Researchers aim to identify gene-lifestyle interactions that contribute to cardiometabolic disease risk

Researchers at Washington University School of Medicine in St. Louis have received a four-year, $8.8 million grant to ramp up research aimed at unraveling how an individual's risks of cardiometabolic diseases, such as heart disease and Type 2 diabetes, are influenced by the interaction of specific genes with demographic and lifestyle factors.

Going beyond the small percentage of disease risk explained by genes alone, this study will explore how an individual's gender, race, ethnicity, smoking, alcohol use, diet and exercise levels may combine with genetic risks to trigger the metabolic processes that underlie heart disease.

By investigating genomic and lifestyle contributors to cardiometabolic health through their interactions across genders and diverse populations, our research can help advance the emerging field of precision medicine."

D.C. Rao, PhD, principal investigator, professor of biostatistics, of genetics, of psychiatry and of mathematics

Rao's key co-investigators at the School of Medicine include cardiologist Lisa de las Fuentes, MD, professor of medicine and of biostatistics, and statistical geneticist C. Charles Gu, PhD, associate professor of biostatistics and of genetics.

Precision medicine uses information about a person's genetic makeup, metabolism and other biological and lifestyle factors to optimize strategies that potentially can prevent or treat a health condition. Such personalized approaches to treatment are more likely to be successful for individual patients, rather than a one-size-fits-all approach.

Funded by the National Institutes of Health (NIH), this new investigation will be the third in a series of similar studies in which Rao and his team use statistical analysis to identify gene-lifestyle interactions associated with cardiovascular and cardiometabolic diseases — the leading causes of death in the United States and worldwide.

Their original study identified promising gene-lifestyle interactions, including several tied to African ancestry, but the study lacked the sample size necessary to robustly validate the interactions as statistically significant.

The current study, involving investigators from within and outside the U.S., will overcome that hurdle by expanding the sample size tenfold to include data from more than 1 million individuals, including people from several countries outside the United States.
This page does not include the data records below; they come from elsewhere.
Lemma search_file_fetch_failures_witness :
  fst (run_search lit_re erin_world (mk_req erin (Some "TODO")))
    = inr (RSuccess erin (Some "TODO") ["https://gist.github.com/erin/e1"])
  /\ fst (run_search lit_re dave_world (mk_req dave (Some "TODO"))) = inl ConnectionError.
Proof.
  split.
  - pose proof (search_file_fetch_failures lit_re erin_world erin "TODO"
                  (mk_resp 200 "" (Some (LArr [e1])) None) e1 []
                  ltac:(intros s; discriminate) eq_refl eq_refl) as H.
    rewrite (proj1 H).
    + reflexivity.
    + intros g' f Hin. cbn in Hin.
      destruct Hin as [Heq|[Heq|[]]]; injection Heq as _ <-; discriminate.
  - pose proof (search_file_fetch_failures lit_re dave_world dave "TODO"
                  (mk_resp 200 "" (Some (LArr [d1])) None) d1 []
                  ltac:(intros s; discriminate) eq_refl eq_refl) as H.
    apply (proj2 H).
    exists d1, (mk_file "raw/d2"). split; [right; left; reflexivity|reflexivity].
Defined.

(** C4 counterexample: one of dave's two files times out; instead of the
    match found in the other file, the run ends with an uncaught exception. *)
Lemma search_one_timeout_aborts :
  run_search lit_re dave_world (mk_req dave (Some "TODO"))
  = (inl ConnectionError,
     ["https://api.github.com/users/dave/gists"; "raw/d1"; "raw/d2"]).
Proof. reflexivity. Qed.

(** C5 (amended): a listing response with a JSON-object body (GitHub's
    404 for an unknown user, but equally a 403 or a 500) yields the fixed
    failure object after the single listing request; a transport failure of
    the listing request ends the run with an uncaught exception instead. *)
Theorem search_unknown_user_fail_object re w u p :
  (forall r, w (gists_url u) = Resp r -> json r = Some LOther ->
     run_search re w (mk_req u p) = (inr RFail, [gists_url u]))
  /\ (w (gists_url u) = TransportFailure ->
     run_search re w (mk_req u p) = (inl ConnectionError, [gists_url u])).
Proof.
  split.
  - intros r Hw Hj. apply (run_search_no_gists re w (mk_req u p) r LOther Hw Hj).
    intros g gs. discriminate.
  - intros Hw. unfold run_search. rewrite search_eq. cbn [req_username].
    rewrite gists_for_user_eq, Hw. reflexivity.
Qed.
With a sample of 912,000 people of European ancestry, 231,000 of Asian ancestry, 91,000 of African ancestry and 33,000 of Hispanic ancestry, it will be the largest, most diverse investigation of gene-lifestyle interactions attempted.

By focusing heavily on gene-lifestyle interactions, Rao's study represents a shift from traditional genomewide association studies (GWAS), which rapidly scan the genomes of many people to find genetic variations associated with a particular disease. His approach, known as a genomewide interaction study (GWIS), adds the potential to show how smoking, alcohol consumption, physical activity, obesity, sleep duration and other lifestyle factors interact with genes to influence high blood pressure, diabetes, cholesterol levels and other metabolic traits that may increase the risk of a heart attack or stroke.

"The study aims to identify new gene-lifestyle interactions that contribute to cardiometabolic disease risk, and to better understand the molecular mechanics underlying these interactions," Gu said. "By detailing associated molecular biomarkers and traits, such as DNA methylation, gene expression and metabolites, the study could reveal new opportunities for disease intervention."

Added de las Fuentes: "Our findings could reveal new diagnostic and therapeutic tools, identify targets for novel drug development and serve as the foundation for a more precise, more personalized approach to health care for heart disease, diabetes, and other metabolic diseases. This project has high potential to move the field forward."